Zachary Seth Greer was raised in a conservative Christian home in Texas, where the apocalyptic imagery of the book of Revelations captured his imagination as he witnessed open countryside transform into abandoned suburbs during the boom and bust of the housing market. After being homeschooled through elementary school and discovering the concept of evolution in junior high, Zach attended the University of Texas in Arlington to study architecture. But he ended up spending his hours in the art studios instead, developing himself artistically while opening up his mind to a more intricate world beyond that of Christian idealism. When financial difficulties prevented him from finishing his degree he packed up and moved out to California. Since then Zach has taught art to children with developmental disabilities, built a venue and community center in his West Oakland home, Trees, and created a series of paintings on display now at Blackball Universe. Last week I hung out with Zach while he painted the walls for his installation and talked to him about innocence, the apocalypse, and Oakland post-Occupy movement.
Zach painting one of the walls at Blackball
When did you start on this series?
It’s been a year, year and a half in the making.
And was there a particular moment or a turning point that made you start on these paintings?

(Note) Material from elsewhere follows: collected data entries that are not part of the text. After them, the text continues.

(** * Kazhutha card game: the session state machine of [main.py]

    A shallow embedding of [GameSession] (cards, dealing, turn order,
    suit following, round resolution, the take-hand move, winner and
    game-over detection, disconnect and reconnect) and the properties
    the specification states about it.

    Conventions of the embedding.
    - A Python [dict] whose key order is observed ([self.players], the
      JSON object of a card) is an association list in insertion order;
      a well-formed dict has no duplicate key.
    - The [set] [connected_players] is a [gset string].
    - A method is a function from the session to an outcome that carries
      the session as the method left it: [Ok v s] for [return v],
      [Raise e s] for an exception escaping the method.  Mutations made
      before an exception are kept, as they are on the Python object.
    - [random.shuffle] is outside the repository: it is a parameter of
      the development, threaded through an abstract generator state. *)

From stdpp Require Import base list strings gmap pretty.
From Stdlib Require Import ZArith.

Open Scope string_scope.
Open Scope list_scope.
Open Scope nat_scope.

(** ** Cards *)

Inductive Suit : Type := HEARTS | DIAMONDS | CLUBS | SPADES.

Inductive Rank : Type :=
  | ACE | KING | QUEEN | JACK | TEN | NINE | EIGHT | SEVEN
  | SIX | FIVE | FOUR | THREE | TWO.

#[global] Instance Suit_eq_dec : EqDecision Suit.
Proof. solve_decision. Defined.

#[global] Instance Rank_eq_dec : EqDecision Rank.
Proof. solve_decision. Defined.

(** The members of the two enums, in definition order (the order in which
    [for suit in Suit] and [for rank in Rank] iterate). *)
Definition Suit_members : list Suit := [HEARTS; DIAMONDS; CLUBS; SPADES].

Definition Rank_members : list Rank :=
  [ACE; KING; QUEEN; JACK; TEN; NINE; EIGHT; SEVEN; SIX; FIVE; FOUR; THREE; TWO].

(** [suit.value] and [rank.value] of the [str] enums. *)
Definition Suit_value (s : Suit) : string :=
  match s with
  | HEARTS => "HEARTS" | DIAMONDS => "DIAMONDS" | CLUBS => "CLUBS" | SPADES => "SPADES"
  end.

Definition Rank_value (r : Rank) : string :=
  match r with
  | ACE => "ACE" | KING => "KING" | QUEEN => "QUEEN" | JACK => "JACK"
  | TEN => "10" | NINE => "9" | EIGHT => "8" | SEVEN => "7" | SIX => "6"
  | FIVE => "5" | FOUR => "4" | THREE => "3" | TWO => "2"
  end.

Record Card : Type := mkCard { suit : Suit; rank : Rank }.

#[global] Instance Card_eq_dec : EqDecision Card.
Proof. solve_decision. Defined.

(** [Card.value]: the table [rank_values]. *)
Definition value (c : Card) : Z :=
  match rank c with
  | ACE => 14 | KING => 13 | QUEEN => 12 | JACK => 11 | TEN => 10 | NINE => 9
  | EIGHT => 8 | SEVEN => 7 | SIX => 6 | FIVE => 5 | FOUR => 4 | THREE => 3
  | TWO => 2
  end%Z.

Definition ace_of_spades : Card := mkCard SPADES ACE.

(** ** Python containers *)

Section Containers.
Context {A : Type} `{EqDecision A}.

(** [l.index(x)]: position of the first occurrence, if any. *)
Fixpoint py_index (x : A) (l : list A) : option nat :=
  match l with
  | [] => None
  | y :: l' => if decide (y = x) then Some 0 else S <$> py_index x l'
  end.

(** [l.remove(x)]: the list without the first occurrence, if any. *)
Fixpoint py_remove (x : A) (l : list A) : option (list A) :=
  match l with
  | [] => None
  | y :: l' => if decide (y = x) then Some l' else cons y <$> py_remove x l'
  end.

(** [l.insert(i, x)]: inserts before position [i], at the end when [i]
    is past it. *)
Definition py_insert (i : nat) (x : A) (l : list A) : list A :=
  take i l ++ x :: drop i l.
End Containers.

(** [max(l, key=key)]: the first element whose key is maximal. *)
Fixpoint py_max {A : Type} (key : A → Z) (l : list A) : option A :=
  match l with
  | [] => None
  | x :: l' =>
      match py_max key l' with
      | None => Some x
      | Some m => if (key x <? key m)%Z then Some m else Some x
      end
  end.

(** Insertion-ordered dictionaries with string keys. *)
Section Dict.
Context {V : Type}.

Fixpoint dict_get (k : string) (d : list (string * V)) : option V :=
  match d with
  | [] => None
  | (k', v) :: d' => if decide (k' = k) then Some v else dict_get k d'
  end.

(** [d[k] = v]: in place for a present key, at the end for a new one. *)
Fixpoint dict_set (k : string) (v : V) (d : list (string * V)) : list (string * V) :=
  match d with
  | [] => [(k, v)]
  | (k', v') :: d' =>
      if decide (k' = k) then (k', v) :: d' else (k', v') :: dict_set k v d'
  end.

(** [del d[k]] for a present key. *)
Fixpoint dict_del (k : string) (d : list (string * V)) : list (string * V) :=
  match d with
  | [] => []
  | (k', v') :: d' => if decide (k' = k) then d' else (k', v') :: dict_del k d'
  end.

Definition dict_keys (d : list (string * V)) : list string := d.*1.

Definition dict_values (d : list (string * V)) : list V := d.*2.
End Dict.

(** ** Hand order

    [hand.sort(key=lambda c: (c.suit.value, -c.value))]: tuples compare
    lexicographically, the suit names as strings.  [list.sort] is stable,
    and a stable sort is determined by the key order; it is written here
    as an insertion sort that keeps equal keys in their original order. *)

Definition sort_key (c : Card) : string * Z := (Suit_value (suit c), (- value c)%Z).

Definition key_lt (k1 k2 : string * Z) : bool :=
  match String.compare k1.1 k2.1 with
  | Lt => true
  | Eq => (k1.2 <? k2.2)%Z
  | Gt => false
  end.

Fixpoint sort_insert (c : Card) (l : list Card) : list Card :=
  match l with
  | [] => [c]
  | d :: l' => if key_lt (sort_key d) (sort_key c) then d :: sort_insert c l' else c :: d :: l'
  end.

Definition sort_hand (l : list Card) : list Card := foldr sort_insert [] l.

(** ** The JSON object of a card, and the enum constructors by value *)

Definition Suit_of_value (x : string) : option Suit :=
  snd <$> list_find (λ s, Suit_value s = x) Suit_members.

Definition Rank_of_value (x : string) : option Rank :=
  snd <$> list_find (λ r, Rank_value r = x) Rank_members.

(** [Card.to_dict]. *)
Definition to_dict (c : Card) : list (string * string) :=
  [("suit", Suit_value (suit c)); ("rank", Rank_value (rank c))].

(** ** Exceptions *)

Inductive PyExc : Type :=
  | KeyError (key : string)
  | IndexError
  | ValueError (msg : string).

(** ** The session *)

Record GameSession : Type := mkGameSession {
  game_id : string;
  players : list (string * list Card);
  player_order : list string;
  active_players : list string;
  current_player_idx : nat;
  current_pile : list (string * Card);
  current_suit : option Suit;
  original_suit : option Suit;
  game_started : bool;
  finished : bool;
  kazhutha : option string;
  winners : list string;
  host_name : string;
  discarded_cards : list Card;
  round_in_progress : bool;
  last_action : option string;
  game_first_card_played : bool;
  resolved_pile : list (string * Card);
  resolved_winner : option string;
  suit_was_broken : bool;
  taken_hand_cards : list Card;
  taken_hand_from : option string;
  taken_hand_by : option string;
  original_players : list string;
  connected_players : gset string;
  waiting_for_player : option string
}.

Definition set_players (v : list (string * list Card)) (s : GameSession) : GameSession :=
    mkGameSession (game_id s) v (player_order s) (active_players s)
    (current_player_idx s) (current_pile s) (current_suit s) (original_suit s)
    (game_started s) (finished s) (kazhutha s) (winners s) (host_name s)
    (discarded_cards s) (round_in_progress s) (last_action s)
    (game_first_card_played s) (resolved_pile s) (resolved_winner s)
    (suit_was_broken s) (taken_hand_cards s) (taken_hand_from s)
    (taken_hand_by s) (original_players s) (connected_players s)
    (waiting_for_player s).

Definition set_player_order (v : list string) (s : GameSession) : GameSession :=
    mkGameSession (game_id s) (players s) v (active_players s)
    (current_player_idx s) (current_pile s) (current_suit s) (original_suit s)
    (game_started s) (finished s) (kazhutha s) (winners s) (host_name s)
    (discarded_cards s) (round_in_progress s) (last_action s)
    (game_first_card_played s) (resolved_pile s) (resolved_winner s)
    (suit_was_broken s) (taken_hand_cards s) (taken_hand_from s)
    (taken_hand_by s) (original_players s) (connected_players s)
    (waiting_for_player s).

Definition set_active_players (v : list string) (s : GameSession) : GameSession :=
    mkGameSession (game_id s) (players s) (player_order s) v
    (current_player_idx s) (current_pile s) (current_suit s) (original_suit s)
    (game_started s) (finished s) (kazhutha s) (winners s) (host_name s)
    (discarded_cards s) (round_in_progress s) (last_action s)
    (game_first_card_played s) (resolved_pile s) (resolved_winner s)
    (suit_was_broken s) (taken_hand_cards s) (taken_hand_from s)
    (taken_hand_by s) (original_players s) (connected_players s)
    (waiting_for_player s).

Definition set_current_player_idx (v : nat) (s : GameSession) : GameSession :=
    mkGameSession (game_id s) (players s) (player_order s) (active_players s) v
    (current_pile s) (current_suit s) (original_suit s) (game_started s)
    (finished s) (kazhutha s) (winners s) (host_name s) (discarded_cards s)
    (round_in_progress s) (last_action s) (game_first_card_played s)
    (resolved_pile s) (resolved_winner s) (suit_was_broken s)
    (taken_hand_cards s) (taken_hand_from s) (taken_hand_by s)
    (original_players s) (connected_players s) (waiting_for_player s).

Definition set_current_pile (v : list (string * Card)) (s : GameSession) : GameSession :=
    mkGameSession (game_id s) (players s) (player_order s) (active_players s)
    (current_player_idx s) v (current_suit s) (original_suit s) (game_started s)
    (finished s) (kazhutha s) (winners s) (host_name s) (discarded_cards s)
    (round_in_progress s) (last_action s) (game_first_card_played s)
    (resolved_pile s) (resolved_winner s) (suit_was_broken s)
    (taken_hand_cards s) (taken_hand_from s) (taken_hand_by s)
    (original_players s) (connected_players s) (waiting_for_player s).

Definition set_current_suit (v : option Suit) (s : GameSession) : GameSession :=
    mkGameSession (game_id s) (players s) (player_order s) (active_players s)
    (current_player_idx s) (current_pile s) v (original_suit s) (game_started s)
    (finished s) (kazhutha s) (winners s) (host_name s) (discarded_cards s)
    (round_in_progress s) (last_action s) (game_first_card_played s)
    (resolved_pile s) (resolved_winner s) (suit_was_broken s)
    (taken_hand_cards s) (taken_hand_from s) (taken_hand_by s)
    (original_players s) (connected_players s) (waiting_for_player s).

Definition set_original_suit (v : option Suit) (s : GameSession) : GameSession :=
    mkGameSession (game_id s) (players s) (player_order s) (active_players s)
    (current_player_idx s) (current_pile s) (current_suit s) v (game_started s)
    (finished s) (kazhutha s) (winners s) (host_name s) (discarded_cards s)
    (round_in_progress s) (last_action s) (game_first_card_played s)
    (resolved_pile s) (resolved_winner s) (suit_was_broken s)
    (taken_hand_cards s) (taken_hand_from s) (taken_hand_by s)
    (original_players s) (connected_players s) (waiting_for_player s).

Definition set_game_started (v : bool) (s : GameSession) : GameSession :=
    mkGameSession (game_id s) (players s) (player_order s) (active_players s)
    (current_player_idx s) (current_pile s) (current_suit s) (original_suit s) v
    (finished s) (kazhutha s) (winners s) (host_name s) (discarded_cards s)
    (round_in_progress s) (last_action s) (game_first_card_played s)
    (resolved_pile s) (resolved_winner s) (suit_was_broken s)
    (taken_hand_cards s) (taken_hand_from s) (taken_hand_by s)
    (original_players s) (connected_players s) (waiting_for_player s).

Definition set_finished (v : bool) (s : GameSession) : GameSession :=
    mkGameSession (game_id s) (players s) (player_order s) (active_players s)
    (current_player_idx s) (current_pile s) (current_suit s) (original_suit s)
    (game_started s) v (kazhutha s) (winners s) (host_name s)
    (discarded_cards s) (round_in_progress s) (last_action s)
    (game_first_card_played s) (resolved_pile s) (resolved_winner s)
    (suit_was_broken s) (taken_hand_cards s) (taken_hand_from s)
    (taken_hand_by s) (original_players s) (connected_players s)
    (waiting_for_player s).

Definition set_kazhutha (v : option string) (s : GameSession) : GameSession :=
    mkGameSession (game_id s) (players s) (player_order s) (active_players s)
    (current_player_idx s) (current_pile s) (current_suit s) (original_suit s)
    (game_started s) (finished s) v (winners s) (host_name s)
    (discarded_cards s) (round_in_progress s) (last_action s)
    (game_first_card_played s) (resolved_pile s) (resolved_winner s)
    (suit_was_broken s) (taken_hand_cards s) (taken_hand_from s)
    (taken_hand_by s) (original_players s) (connected_players s)
    (waiting_for_player s).

Definition set_winners (v : list string) (s : GameSession) : GameSession :=
    mkGameSession (game_id s) (players s) (player_order s) (active_players s)
    (current_player_idx s) (current_pile s) (current_suit s) (original_suit s)
    (game_started s) (finished s) (kazhutha s) v (host_name s)
    (discarded_cards s) (round_in_progress s) (last_action s)
    (game_first_card_played s) (resolved_pile s) (resolved_winner s)
    (suit_was_broken s) (taken_hand_cards s) (taken_hand_from s)
    (taken_hand_by s) (original_players s) (connected_players s)
    (waiting_for_player s).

It was just after Occupy Oakland and dealing with all of the trauma and height of human experience. There was lot of amazing community building and also a lot of violent oppression happening. So the ideas started from processing those experiences and have been evolving for a long time. I’ve always been obsessed with apocalypse and what I witnessed with Occupy and continue to see with war, natural disasters, surveillance, and government control– that reminded me of the Christian imagery from my childhood for the signs of the end times and really resonated with me.
Tell me about Occupy.
October 25th, 2011, after OPD raided the camp for the first time I went down to support the retaking of the plaza, and I was standing right behind Iraq war veteran Scott Olson when an officer shot him in the head with a bean bag round, which is filled with metal pellets. There were tear gas canisters exploding everywhere, people were scattering–it was total chaos. And I turned around and looked back and Scott was on the ground. (I didn’t know him at the time but I had seen him standing there in his uniform; he was with Veterans for Peace.) I was one of the people who ran in to try to help him once we realized that police were not going to give any aid, so we all ran in to try to help him and an officer threw a flash bang at us and it bounced off of Scott and blew up on my leg.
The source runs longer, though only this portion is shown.